26. Regression Tests
Regression testing is selective retesting of a system or
component to verify that modifications have not
caused unintended effects and that the system or
component still complies with its specified
requirements.
27. Test Plan
A test plan is a document describing the scope,
approach, resources, and schedule of intended test
activities. It identifies test items, the features to be
tested, the testing tasks, who will do each task, and
any risks requiring contingency plans. An important
component of the test plan is the individual test cases.
28. Test Scenarios/Test Case
The term test scenario and test case are often used
synonymously.
A test case is a set of test steps each of which defines
inputs, execution conditions, and expected results
developed for a particular objective, such as to exercise a
particular program path or to verify compliance with a
specific requirement.
Test scenarios ensure that all business process flows are
tested from end to end.
29. Test Suite/Scripts
The test suite/test script is the combination of a test
scenarios, test steps, and test data. Initially the term
was derived from the product of work created by
automated regression test tools. Test suites/test
scripts can be manual, automated, or a combination of
both.
30. Application Terms
Application: An application is software with features.
Feature / Functional point: A functional point is a feature
of the application. Some examples of features might be
search, login, signup, and edit preferences.
Session: A session is the means of grouping together
functional points of a single application. The session keeps
state and tracks variables of all the functional points
grouped in a single session.
31. Action Point
An action point can be thought of as the act of doing. Take
search for example.
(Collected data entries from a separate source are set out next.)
Lemma mtest_loop_good ctrlc start n limit : (forall k, ctrlc k = false) -> 0 < limit -> forall fuel pattern incr iterations k m,
  0 <= pattern < 2 ^ 32 -> (0 < fuel)%nat -> limit + 1 - iterations < Z.of_nat fuel ->
  exists m', mtest_loop get32 ctrlc fuel start n pattern incr iterations limit k m = Some (0, [], m') /\
    forall x, x < start \/ start + 4 * Z.of_nat n <= x -> m' x = m x.
Proof.
  intros Hc Hl. induction fuel as [|fuel IH]; intros pattern incr it k m Hp H0 Hf; [lia |]. cbn [mtest_loop]. rewrite Hc.
  assert (Ht : truth limit = true) by (unfold truth; apply negb_true_iff, Z.eqb_neq; lia). rewrite Ht. cbn [andb].
  destruct (Z.ltb_spec limit it) as [Hlt|Hge]; [by exists m |].
  destruct (read_pass_errors get32 ctrlc Hc n (write_pass n m start pattern incr) start pattern incr (S k)) as (errs & k' & -> & _ & He).
  rewrite He; [| done | intros i Hi; by apply write_pass_word].
  destruct (IH (flip pattern) (u32 (- incr)) (it + 1) k' (write_pass n m start pattern incr)) as (m' & -> & Ho); [apply flip_range | lia | lia |].
  exists m'. split; [reflexivity |]. intros x Hx. rewrite Ho by done. by apply write_pass_out.
Qed.

(** The arguments of [mtest], all given. *)
Definition mtest_args (args : list (list Z)) (start end_ pattern limit : Z) : Prop :=
  argc args = 5 /\ hexarg args 1 = start /\ hexarg args 2 = end_ /\ hexarg args 3 = pattern /\ s32 (hexarg args 4) = limit.

Lemma mtest_unfold rd ctrlc fuel args m start end_ pattern limit : mtest_args args start end_ pattern limit ->
  do_mem_mtest rd ctrlc fuel args m = mtest_loop rd ctrlc fuel start (test_words start end_) pattern 1 1 limit 0 m.
Proof. intros (Hc & <- & <- & <- & <-). unfold do_mem_mtest. rewrite Hc. reflexivity. Qed.

(** On a memory that works, and without an interrupt, the test ends after
    the iterations asked for, reports no error, returns 0, and changes only
    the range it was given. *)
Theorem mtest_passes ctrlc fuel args m start end_ pattern limit : mtest_args args start end_ pattern limit ->
  (forall k, ctrlc k = false) -> 0 <= pattern < 2 ^ 32 -> 0 < limit -> limit < Z.of_nat fuel ->
  exists m', do_mem_mtest get32 ctrlc fuel args m = Some (0, [], m') /\
    forall x, x < start \/ start + 4 * Z.of_nat (test_words start end_) <= x -> m' x = m x.
Proof.
  intros Ha Hc Hp Hl Hf. rewrite (mtest_unfold _ _ _ _ _ _ _ _ _ Ha). apply mtest_loop_good; [done | done | done | lia | lia].
Qed.

(** A memory in which bit [b] of the word at [A] always reads as [v]. *)
Definition stuck_at (A b : Z) (v : bool) (m : mem) (a : Z) : Z :=
  let x := get32 m a in if a =? A then (if v then Z.setbit x b else Z.clearbit x b) else x.

Lemma stuck_reads A b v m : 0 <= b -> Z.testbit (stuck_at A b v m A) b = v.
Proof.
  intros Hb. unfold stuck_at. rewrite Z.eqb_refl. destruct v; [by apply Z.setbit_eq |]. by apply Z.clearbit_eq.
Qed.


(** ** Display *)

Definition objects (m : mem) (a size : Z) (n : nat) : list Z := map (fun i => get_obj m (u32 (a + Z.of_nat i * size)) size) (List.seq 0 n).

Lemma map_seq_shift {A} (f : nat -> A) n k : forall o, map f (List.seq (n + o) k) = map (fun i => f (n + i)%nat) (List.seq o k).
Proof. induction k as [|k IH]; intros o; [done |]. cbn [List.seq map]. f_equal. rewrite <- IH. do 2 f_equal. lia. Qed.

Lemma objects_app m a size n k : objects m a size (n + k) = objects m a size n ++ objects m (u32 (a + Z.of_nat n * size)) size k.
Proof.
  unfold objects. rewrite List.seq_app, map_app. f_equal. cbn [Nat.add]. rewrite <- (Nat.add_0_r n) at 1. rewrite map_seq_shift. apply map_ext. intros i.
  rewrite (wrap_add_l 32). do 2 f_equal. lia.
Qed.

(** The lines together show the objects in order. *)
Lemma print_lines_values ctrlc size linelen : (forall k, ctrlc k = false) -> 0 < linelen -> forall fuel m addr data count k, 0 <= count -> count < Z.of_nat fuel ->
  concat (map snd (print_lines ctrlc fuel m addr data size count linelen k).1) = objects m data size (Z.to_nat count) /\
  Forall (fun l => len l.2 <= linelen) (print_lines ctrlc fuel m addr data size count linelen k).1.
Proof.
  intros Hc. revert linelen. intros L0 HL fuel. revert L0 HL. induction fuel as [|fuel IH]; intros L HL m addr data count k H0 Hf; [lia |]. cbn [print_lines].
  destruct (Z.eqb_spec count 0) as [->|Hne]; [by split |]. rewrite Hc. set (L' := if count <? L then count else L).
  assert (HL' : 0 < L' <= count /\ L' <= L) by (unfold L'; destruct (Z.ltb_spec count L); lia).
  destruct (IH L' ltac:(lia) m (u32 (addr + L' * size)) (u32 (data + L' * size)) (count - L') (S k)) as [H1 H2]; [lia | lia |].
  destruct (print_lines ctrlc fuel m _ _ size (count - L') L' (S k)) as [ls rc]. cbn [fst map concat snd] in *. split.
  - rewrite H1. replace (Z.to_nat count) with (Z.to_nat L' + Z.to_nat (count - L'))%nat by lia. rewrite objects_app. do 3 f_equal. lia.
  - constructor; [cbn [snd]; rewrite length_map, length_seq; lia |]. eapply Forall_impl; [exact H2 |]. cbn. lia.
Qed.

Lemma print_buffer_values ctrlc m a size count : (forall k, ctrlc k = false) -> size_ok size -> 0 <= count ->
  concat (map snd (print_buffer ctrlc m a a size count (DISP_LINE_LEN / size)).1) = objects m a size (Z.to_nat count).
Proof.
  intros Hc Hs H0. unfold print_buffer, DISP_LINE_LEN. destruct Hs as [-> | [-> | ->]]; cbn [Z.div Z.ltb]; apply print_lines_values; (done || lia).
Qed.

(** [k] repetitions of the command: what they show. *)
Fixpoint md_repeated (ctrlc : nat -> bool) (args : list (list Z)) (m : mem) (k : nat) (v : memvars) : list Z :=
  match k with
  | O => []
  | S k => let '(_, ls, v) := do_mem_md ctrlc CMD_FLAG_REPEAT args m v in concat (map snd ls) ++ md_repeated ctrlc args m k v
  end.

Lemma md_repeated_values ctrlc args m n size : (forall k, ctrlc k = false) -> 2 <= argc args -> size_ok size -> 0 <= n ->
  forall k v, dp_last_size v = size -> dp_last_length v = n -> dp_last_addr v = u32 (dp_last_addr v) ->
  md_repeated ctrlc args m k v = objects m (dp_last_addr v) size (k * Z.to_nat n).
Proof.
  intros Hc Ha Hs Hn. induction k as [|k IH]; intros v E1 E2 E3; [done |]. cbn [md_repeated]. unfold do_mem_md. rewrite (proj2 (Z.ltb_ge _ _)) by lia.
  change (Z.land CMD_FLAG_REPEAT CMD_FLAG_REPEAT =? 0) with false. cbv iota. cbn [andb]. rewrite E1, E2, print_buffer_values by done.
  rewrite IH; [| done | done | cbn; symmetry; apply (wrap_wrap 32)]. cbn [set_dp dp_last_addr]. change (S k * Z.to_nat n)%nat with (Z.to_nat n + k * Z.to_nat n)%nat.
  rewrite objects_app, Z2Nat.id, (Z.mul_comm n) by lia. done.
Qed.

(** [md] shows the objects of its range in order, and when it is repeated
    it goes on where it stopped: after [k] repetitions exactly the objects of
    [k + 1] ranges in a row have been shown. *)
Theorem md_continues ctrlc args m v k : (forall k, ctrlc k = false) -> argc args = 3 -> size_ok (size_arg args) -> 0 <= hexarg args 2 ->
  let n := Z.to_nat (hexarg args 2) in
  exists ls v', do_mem_md ctrlc 0 args m v = (0, ls, v') /\ concat (map snd ls) = objects m (addr_arg v args 1) (size_arg args) n /\
    concat (map snd ls) ++ md_repeated ctrlc args m k v' = objects m (addr_arg v args 1) (size_arg args) (S k * n).
Proof.
  intros Hc Ha Hs H0 n. unfold do_mem_md. rewrite Ha. change (Z.land 0 CMD_FLAG_REPEAT =? 0) with true. cbv iota.
  rewrite (proj2 (Z.ltb_ge (size_arg args) 0)) by (destruct Hs as [E|[E|E]]; rewrite E; lia). cbn [andb Z.ltb Z.compare Pos.compare Pos.compare_cont].
  eexists _, _. split; [reflexivity |]. rewrite print_buffer_values by done. split; [done |].
  rewrite (md_repeated_values ctrlc args m (hexarg args 2) (size_arg args)); [| done | lia | done | done | done | done | cbn; symmetry; apply (wrap_wrap 32)].
  cbn [set_dp dp_last_addr]. fold n. change (S k * n)%nat with (n + k * n)%nat. rewrite objects_app. unfold n. rewrite Z2Nat.id, (Z.mul_comm (hexarg args 2)) by lia. done.
Qed.

(** ** Edges *)

(** A target inside the source range is overwritten before it is read: the
    first objects are repeated. *)
Lemma cp_forward_overlap : load (copy_loop 4 (store_list (fun _ => 0) 16 [1; 2; 3; 4]) 16 17 1) 16 5 = [1; 1; 1; 1; 1].
Proof. reflexivity. Qed.

(** An interrupted [md] is repeated from the end of the whole range, not from
    the line where it stopped. *)
Lemma md_interrupted_skips :
  let '(_, ls, v) := do_mem_md (fun _ => true) 0 [str "md.b"; str "0"; str "40"] (fun a => a) (mk_vars 0 0 0x40 0 0 0) in
  concat (map snd ls) = seqZ 0 16 /\ dp_last_addr v = 64.
Proof. vm_compute. split; reflexivity. Qed.

(** ** Concrete commands *)

Definition demo_memvars : memvars := mk_vars 0 0 0x40 0 0 0.
Definition no_key (k : nat) : bool := false.

Lemma mw_fills_witness : exists m', do_mem_mw [str "mw.w"; str "100"; str "BEEF"; str "3"] demo_memvars (fun _ => 0) = (0, m') /\ load m' 0x102 2 = [0xBE; 0xEF].
Proof.
  destruct (mw_fills [str "mw.w"; str "100"; str "BEEF"; str "3"] demo_memvars (fun _ => 0)) as (m' & E & H & _).
  - reflexivity.
  - right. by left.
  - vm_compute. discriminate.
  - vm_compute. discriminate.
  - exists m'. split; [exact E |]. apply (H 1). vm_compute. split; [discriminate | reflexivity].
Defined.

Lemma demo_bytes_mem : byte_mem (fun a => a mod 256).
Proof. intros a. unfold byte. pose proof (Z.mod_pos_bound a 256). lia. Qed.

Lemma cp_copies_witness :
  exists m', do_mem_cp (W := NorChip.chip) 9 (bank []) [str "cp.l"; str "100"; str "200"; str "4"] demo_memvars (fun a => a mod 256) blank_chip = Some (0, m', blank_chip) /\
    do_mem_cmp [str "cp.l"; str "100"; str "200"; str "4"] demo_memvars m' = (0, 4).
Proof.
  destruct (cp_copies (W := NorChip.chip) 9 (bank []) [str "cp.l"; str "100"; str "200"; str "4"] demo_memvars (fun a => a mod 256) blank_chip) as (m' & E & _ & _ & H).
  - split_and!; [reflexivity | right; by right | reflexivity | vm_compute; discriminate | vm_compute; discriminate].
  - apply demo_bytes_mem.
  - reflexivity.
  - right. vm_compute. discriminate.
  - exists m'. split; [exact E |]. apply H. right. vm_compute. discriminate.
Defined.

#[local] Existing Instances demo_completer demo_spec.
Usually search only has two UI elements
to it, a text box where the search terms are entered and a
search button that submits the search terms.
The action point doesn't necessarily care about the search
results. It only cares that the search page was loaded
correctly, the search term was inserted and the search button
was clicked.
In other words, a action point doesn't validate what happened
after the action occurred, it only performs the action.
32. Validation Point
A validation point verifies the outcome of the action point.
Usually an action has several possible outcomes.
For example, login might behave differently depending on
whether the username and password are correct, incorrect,
too long, too short or just non-existent.
The action point is the act of logging in and the validation
point verifies the outcome when using valid, invalid, too long,
too short or just non-existent usernames and passwords.
33. Navigation Point
Navigation points traverse to the action point or the validation
point so it can be executed.
For example, there are websites that have a navigation bar on
the top no matter which page is loaded.
In this case the navigation point simply clicks on the link in the
navigation bar while on any of the pages in order to load the
page to perform the action or validation.
34. Data Flow Testing
In data flow-based testing, the control flow graph is
annotated with information about how the program
variables are defined and used. Different criteria
exercise with varying degrees of precision how a
value assigned to a variable is used along different
control flow paths.
35. Additional Types of Tests
Performance testing Testing conducted to evaluate the compliance of a system
or component with specified performance requirements.
Usability testing Testing conducted to evaluate the extent to which a user
can learn to operate, prepare inputs for, and interpret
outputs of a system or component.
Stress testing Testing conducted to evaluate a system or component at
or beyond the limits of its specification or requirement.
Smoke test A group of test cases that establish that the system is
stable and all major functionality is present and works
under “normal” conditions.
Robustness testing Testing whereby test cases are chosen outside the
domain to test robustness to unexpected, erroneous input.